VMware ESX source code leaked - reubensutton
http://www.theregister.co.uk/2012/11/05/vmware_source_code_leak/

======
nnq
...at least they could post smth funny along side it and make in into a pro
"open source" (like "open source yourselves or we'll come and open your
sources" - alongside a picture of a vicious blood filled can opener) or anti
"security by obscurity" (like "what's left of your security, now that we
removed your obscurity?" - and a pic with a camera and a flashlight over
someone doing smth naked in the bushes or smth like that).

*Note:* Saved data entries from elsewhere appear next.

Lemma findmax_spec w : intv_ok (wh_seq w) (wh_open_intv w) -> wh_seq_size w = Z.of_nat (length (seqs w)) ->
  whc_findmax_procedurally w = Some (last (seqs w)).
Proof.
  intros Hi Hz. unfold whc_findmax_procedurally. rewrite Hz. destruct (Z.eqb_spec (Z.of_nat (length (seqs w))) 0) as [E0|E0].
  - destruct (seqs w); [done|simpl in E0; lia].
  - destruct (intv_ok_parts _ _ Hi) as (L & o & E & HL & Ho & _ & Eo). unfold lookup_intv. rewrite Eo, (intv_lookup _ _ o Hi) by (rewrite E; set_solver).
    cbn [mbind option_bind]. unfold seqs, intvs in *. rewrite E in *. destruct Ho as [Ho|[Em Ef]]; [destruct Ho as (H1 & H2 & H3); rewrite H2; by rewrite full_last by done|].
    rewrite Ef. rewrite (ot_find_pred_spec vn_min _ _ _ _ (vo_wf _ _ Hi) E). rewrite empty_last in * by done.
    destruct L as [|v L _] using rev_ind; [by destruct E0|]. rewrite last_snoc. cbn [mbind option_bind]. apply Forall_app in HL as [_ Hv]; apply Forall_cons in Hv as [Hv _].
    rewrite full_last by done. by destruct Hv as (_ & -> & _).
Qed.

Context (fragment_size : Z).

Lemma last_node log w q : core fragment_size log w -> last (seqs w) = Some q ->
  exists nd, wh_seq_hash w !! q = Some nd /\ nd_seq nd = q /\ nd_next_seq nd = None.
Proof.
  intros Hc [l1 E]%last_Some. destruct (core_node _ _ _ _ _ Hc E) as (nd & H1 & H2 & H3 & H4). eauto.
Qed.

(** All assertions of [check_whc] hold. *)
Lemma check_whc_core log w : core fragment_size log w -> wh_seq_size w = Z.of_nat (length (seqs w)) -> wh_maxseq_node w = last (seqs w) -> check_whc w = true.
Proof.
  intros Hc Hz Hm. pose proof (co_intv _ _ Hc) as Hi. pose proof (findmax_spec _ Hi Hz) as Hmax. rewrite <- Hm in Hmax.
  destruct (intv_ok_parts _ _ Hi) as (L & o & E & HL & Ho & _ & Eo). unfold check_whc, lookup_intv.
  rewrite ot_find_max_spec, E, last_snoc, Eo, (intv_lookup _ _ o Hi), (intv_succ _ _ _ _ _ Hi E) by (rewrite E; set_solver).
  apply andb_true_intro. split; [|by apply bool_decide_eq_true]. simpl. rewrite !(bool_decide_true (_ = _)) by done. simpl. unfold seqs, intvs in Hm. rewrite E in Hm.
  assert (Hlast : match wh_maxseq_node w with Some q => exists nd, whc_findseq w q = Some nd /\ nd_seq nd = q /\ nd_next_seq nd = None | None => True end).
  { destruct (wh_maxseq_node w) as [q|] eqn:Eq; [|done]. apply (last_node log w); [done|]. unfold seqs, intvs. by rewrite E, <- Hm. }
  destruct Ho as [Ho|[Em Ef]].
  - rewrite full_last in Hm by done. destruct Ho as (H1 & H2 & H3). rewrite H2, H3 in *. rewrite Hm in *. destruct Hlast as (nd & Hf & Hs & Hn). rewrite Hf.
    simpl. rewrite Hf, Hn, !bool_decide_true by (done || eauto). simpl. rewrite Hs, (proj2 (Z.ltb_lt _ _)) by done. simpl. apply Z.eqb_eq. lia.
  - rewrite Ef. rewrite (proj2 (Z.eqb_eq _ _)), andb_true_r by done. destruct (wh_maxseq_node w) as [q|]; [|done]. destruct Hlast as (nd & -> & _ & ->). done.
Qed.

Lemma check_whc_ok log w : whc_ok fragment_size log w -> check_whc w = true.
Proof. intros Hk. eapply check_whc_core; apply Hk. Qed.

Lemma whc_empty_spec w : wh_seq_size w = Z.of_nat (length (seqs w)) -> whc_empty w = bool_decide (seqs w = []).
Proof. intros Hz. unfold whc_empty. rewrite Hz. destruct (seqs w); [done|]. rewrite bool_decide_false by done. apply Z.eqb_neq. simpl. lia. Qed.

Lemma whc_max_seq_core log w : core fragment_size log w -> wh_seq_size w = Z.of_nat (length (seqs w)) -> wh_maxseq_node w = last (seqs w) ->
  whc_max_seq w = last (seqs w).
Proof.
  intros Hc Hz Hm. unfold whc_max_seq. rewrite (check_whc_core log), whc_empty_spec by done. cbn [negb orb]. rewrite Hm.
  destruct (last (seqs w)) as [q|] eqn:El; [|apply last_None in El; rewrite bool_decide_true by done; done].
  rewrite bool_decide_false by (intros E; by rewrite E in El). destruct (last_node log w q Hc El) as (nd & Hn & Hs & _). cbn [mbind option_bind].
  unfold whc_findseq. rewrite Hn. cbn [mbind option_bind]. by rewrite Hs.
Qed.

Lemma whc_min_seq_core log w : core fragment_size log w -> wh_seq_size w = Z.of_nat (length (seqs w)) -> wh_maxseq_node w = last (seqs w) ->
  whc_min_seq w = head (seqs w).
Proof.
  intros Hc Hz Hm. unfold whc_min_seq. rewrite (check_whc_core log), whc_empty_spec by done. cbn [negb orb]. rewrite ot_find_min_spec.
  destruct (intv_ok_parts _ _ (co_intv _ _ Hc)) as (L & o & E & HL & Ho & _). unfold seqs, intvs. rewrite E.
  destruct (bool_decide (ivs_seqs (L ++ [o]) = [])) eqn:Eb; [apply bool_decide_eq_true in Eb; by rewrite Eb|]. apply bool_decide_eq_false in Eb.
  destruct (head (ivs_seqs (L ++ [o]))) as [n|] eqn:Eh; [|by destruct (ivs_seqs (L ++ [o]))]. destruct (ivs_head L o n HL Ho Eh) as (v & -> & -> & Hr).
  cbn [mbind option_bind]. apply elem_of_range in Hr. by rewrite (proj2 (Z.gtb_lt _ _)) by lia.
Qed.

(** ** The next one *)

(** The sequence numbers up to [q] and those after it. *)
Definition splits_at (l : list Z) (q : Z) (l1 l2 : list Z) : Prop := l = l1 ++ l2 /\ (forall x, x ∈ l1 -> x <= q) /\ (forall x, x ∈ l2 -> q < x).

Lemma splits_exists (l : list Z) q : StronglySorted Z.lt l -> exists l1 l2, splits_at l q l1 l2.
Proof.
  induction 1 as [|x l Hs (l1 & l2 & -> & H1 & H2) Hf]; [by exists [], []; split; [|split; intros x Hx; apply elem_of_nil in Hx]|].
  destruct (Z.le_gt_cases x q) as [Hx|Hx].
  - exists (x :: l1), l2. split; [done|]. split; [|done]. intros y [->|Hy]%elem_of_cons; auto.
  - exists [], (x :: l1 ++ l2). split; [done|]. rewrite Forall_forall in Hf. split; [intros y Hy; by apply elem_of_nil in Hy|].
    intros y [->|Hy%Hf]%elem_of_cons; lia.
Qed.

(** The interval of the first of some samples. *)
Definition at_intv w (p_intv : option Z) (l : list Z) : Prop :=
  forall n, head l = Some n -> exists u, p_intv = Some (vn_min u) /\ u ∈ intvs w /\ n ∈ vn_range u.

Lemma splits_unique l q l1 l2 m1 m2 : splits_at l q l1 l2 -> splits_at l q m1 m2 -> l1 = m1 /\ l2 = m2.
Proof.
  intros (-> & A1 & A2) (E & B1 & B2). revert m1 E B1. induction l1 as [|x l1 IH]; intros [|y m1] E B1; simpl in *.
  - done.
  - subst l2. specialize (B1 y ltac:(set_solver)). specialize (A2 y ltac:(set_solver)). lia.
  - subst m2. specialize (B2 x ltac:(set_solver)). specialize (A1 x ltac:(set_solver)). lia.
  - injection E as -> E. destruct (IH (fun x Hx => A1 x (list_elem_of_further _ _ _ Hx)) m1 E) as [-> ->]; [intros; apply B1; set_solver|done].
Qed.

(** The intervals before [q] end before it, when [q] is not there. *)
Lemma before_seq t open q A : intv_ok t open -> q ∉ ivs_seqs (ot_elements t) -> (exists B, ot_elements t = A ++ B) ->
  Forall (fun v => vn_min v < q) A -> forall x, x ∈ ivs_seqs A -> x <= q.
Proof.
  intros Hi Hq [B E] HA x Hx. apply list_elem_of_join in Hx as (r & Hx & Hr). apply list_elem_of_fmap in Hr as (v & -> & Hv).
  rewrite Forall_forall in HA. specialize (HA _ Hv). apply elem_of_range in Hx. destruct (Z.le_gt_cases x q); [done|]. destruct Hq.
  rewrite E, ivs_seqs_app. apply elem_of_app. left. apply list_elem_of_join. exists (vn_range v). split; [apply elem_of_range; lia|]. apply list_elem_of_fmap. eauto.
Qed.

Definition next_found w (l2 : list Z) (r : option (option (Z * Z))) : Prop :=
  exists p, r = Some p /\ option_map fst p = head l2 /\ at_intv w (option_map snd p) l2.

Lemma next_of_stored ndebug log w q l1 l2 : core fragment_size log w -> seqs w = l1 ++ q :: l2 ->
  (ndebug = true \/ wh_maxseq_node w = last (seqs w)) -> next_found w l2 (find_nextseq_intv ndebug w q).
Proof.
  intros Hc E Hmax. destruct (core_node _ _ _ _ _ Hc E) as (nd & Hn & Hs & _ & Hx). unfold find_nextseq_intv, whc_findseq. rewrite Hn, Hx.
  destruct l2 as [|n l2]; simpl.
  - exists None. split; [|by split]. destruct Hmax as [->|Hmax]; [done|]. rewrite Hmax, E, last_snoc, bool_decide_true by done. by rewrite orb_true_r.
  - destruct (intv_of (wh_seq w) n) as (v & Hv & Hr); [fold (intvs w) (seqs w); rewrite E; set_solver|].
    destruct (core_find _ w n Hc) as (nn & Hnn & Hns); [rewrite E; set_solver|]. exists (Some (n, vn_min v)).
    split; [|split; [done|intros x [= <-]; exists v; done]].
    rewrite Hnn. cbn [mbind option_bind]. rewrite Hns, (intv_predeq _ _ _ _ (co_intv _ _ Hc) Hv Hr). cbn [mbind option_bind].
    destruct Hmax as [->|Hmax]; [done|]. rewrite Hmax.
    assert (Hl : last (seqs w) = last (n :: l2)) by (by rewrite E, last_app_cons, last_cons_cons). rewrite Hl.
    destruct (last (n :: l2)) as [m|] eqn:Em; [|by apply last_None in Em]. cbn [mbind option_bind].
    destruct (last_node log w m Hc Hl) as (mx & Hmx & Hms & _). rewrite Hmx. pose proof (core_sorted _ _ Hc) as Hsort. rewrite E in Hsort.
    apply sorted_app_lt in Hsort as (_ & Hsort & _). apply StronglySorted_inv in Hsort as [_ Hf]. rewrite Forall_forall in Hf.
    apply last_Some_elem_of in Em. apply Hf in Em. rewrite (proj2 (Z.ltb_lt _ _)) by lia. by rewrite orb_true_r.
Qed.

Lemma next_of_absent ndebug log w q l1 l2 : core fragment_size log w -> splits_at (seqs w) q l1 l2 -> q ∉ seqs w ->
  next_found w l2 (find_nextseq_intv ndebug w q).
Proof.
  intros Hc Hsp Hq. pose proof (co_intv _ _ Hc) as Hi. pose proof (vo_wf _ _ Hi) as Hw. pose proof (ot_wf_sorted _ _ Hw) as Hsort. unfold find_nextseq_intv.
  assert (Hn : whc_findseq w q = None).
  { unfold whc_findseq. destruct (wh_seq_hash w !! q) as [nd|] eqn:E; [|done]. destruct Hq. by eapply lk_dom; [apply Hc|]. }
  rewrite Hn, ot_lookup_predeq_spec, ot_lookup_succeq_spec by done.
  assert (Hpred : (match l_predeq vn_min q (ot_elements (wh_seq w)) with Some p => negb (vn_maxp1 p <=? q) | None => false end) = false).
  { destruct (l_predeq _ _ _) as [p|] eqn:Ep; [|done]. apply l_predeq_Some in Ep as (A & B & E & Hp & _); [|done].
    destruct (Z.leb_spec (vn_maxp1 p) q); [done|]. destruct Hq. unfold seqs, intvs. rewrite E, ivs_seqs_app, ivs_seqs_cons. rewrite !elem_of_app.
    right. left. apply elem_of_range. lia. }
  rewrite Hpred. destruct (l_succeq vn_min q (ot_elements (wh_seq w))) as [v|] eqn:Ev.
  - apply l_succeq_Some in Ev as (A & B & E & Hv & HA). destruct (intv_sides _ _ v Hi) as (A' & B' & E' & _ & _ & Hm & HcB & Hopen); [rewrite E; set_solver|].
    assert (A' = A /\ B' = B) as [-> ->].
    { rewrite E in E'. destruct (sorted_mid_unique vn_min v A B A' B') as [<- <-]; [|done|done]. by rewrite <- E. }
    assert (Hq' : vn_min v < vn_maxp1 v -> q < vn_min v).
    { intros Hlt. destruct (Z.eq_dec (vn_min v) q) as [Eq|]; [|lia]. destruct Hq. unfold seqs, intvs. rewrite E, ivs_seqs_app, ivs_seqs_cons. rewrite !elem_of_app.
      right. left. apply elem_of_range. lia. }
    assert (Hsp' : splits_at (seqs w) q (ivs_seqs A) (ivs_seqs (v :: B))).
    { split; [unfold seqs, intvs; by rewrite E, ivs_seqs_app|]. split; [by eapply before_seq; eauto|]. intros x. rewrite ivs_seqs_cons, elem_of_app.
      intros [Hx%elem_of_range|Hx]; [lia|]. pose proof (chain_seqs _ _ _ HcB Hx).
      destruct (Z.eq_dec q x) as [->|]; [|lia]. destruct Hq. unfold seqs, intvs. rewrite E, ivs_seqs_app, ivs_seqs_cons. rewrite !elem_of_app. by right; right. }
    destruct (splits_unique _ _ _ _ _ _ Hsp Hsp') as [-> ->]. destruct (Z.ltb_spec (vn_min v) (vn_maxp1 v)) as [Hlt|Hge].
    + assert (Hf : vn_full v) by (apply (intv_full _ _ v (vn_min v) Hi); [rewrite E; set_solver|apply elem_of_range; lia]). destruct Hf as (_ & Hf & _).
      rewrite (proj2 (Z.gtb_lt _ _)), Hf by auto. cbn [mbind option_bind]. rewrite ivs_seqs_cons. unfold vn_range. rewrite range_cons by done.
      exists (Some (vn_min v, vn_min v)). split; [done|]. split; [done|]. intros n [= <-]. exists v. split; [done|].
      split; [unfold intvs; rewrite E; set_solver|apply elem_of_range; lia].
    + destruct Hopen as [(-> & -> & _)|(L & o & _ & Hf & _)]; [|destruct Hf; lia]. rewrite Z.eqb_refl. exists None. split; [done|].
      rewrite ivs_seqs_cons. unfold vn_range. rewrite range_nil by lia. by split.
  - apply l_succeq_None in Ev.
    assert (Hsp' : splits_at (seqs w) q (seqs w) []).
    { split; [by rewrite app_nil_r|]. split; [|intros x Hx; by apply elem_of_nil in Hx]. eapply (before_seq _ _ q _ Hi Hq); [|exact Ev]. exists []. by rewrite app_nil_r. }
    destruct (splits_unique _ _ _ _ _ _ Hsp Hsp') as [-> ->]. destruct (intv_ok_parts _ _ Hi) as (L & o & E & HL & Ho & _ & Eo).
    rewrite E in *. assert (Ho' : vn_min o < q) by (rewrite Forall_forall in Ev; apply Ev; set_solver).
    rewrite (l_predeq_mid vn_min q L o []) by (done || lia || constructor). simpl. rewrite bool_decide_true by congruence. by exists None.
Qed.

...someone should put the fun back into cyberwar ;)

------
ibotty
i don't really see why this might in any way be significant. (and why should
customers of esx be worried now? it's not that they employ security-by-
obscurity, or do they :D)

------
frozenport
Is it enough to build?

------
kijin
Not related to the current leak, but I found the following passages
particularly interesting:

> _The Anonymous-affiliated hacker claimed the information came from China
> National Electronics Import and Export (CEIEC), an engineering and
> electronics company outfit._

> _An Indian hacktivist crew called the Lords of Dharmaraja claimed they
> lifted Symantec's source code from systems belonging to the Indian
> government._

Why do foreign governments have access to the source code of proprietary
software made by privately owned American companies? Do software vendors
routinely disclose their source code to governments, whether foreign or
domestic? Or does it only happen in special cases where a contract to supply
software for the government requires handing the source code over, too?

Does the Chinese government have the full source code of Windows 8 that they
can analyze at leisure to look for 0-day vulnerabilities? Does NSA have the
full source code of the latest iOS?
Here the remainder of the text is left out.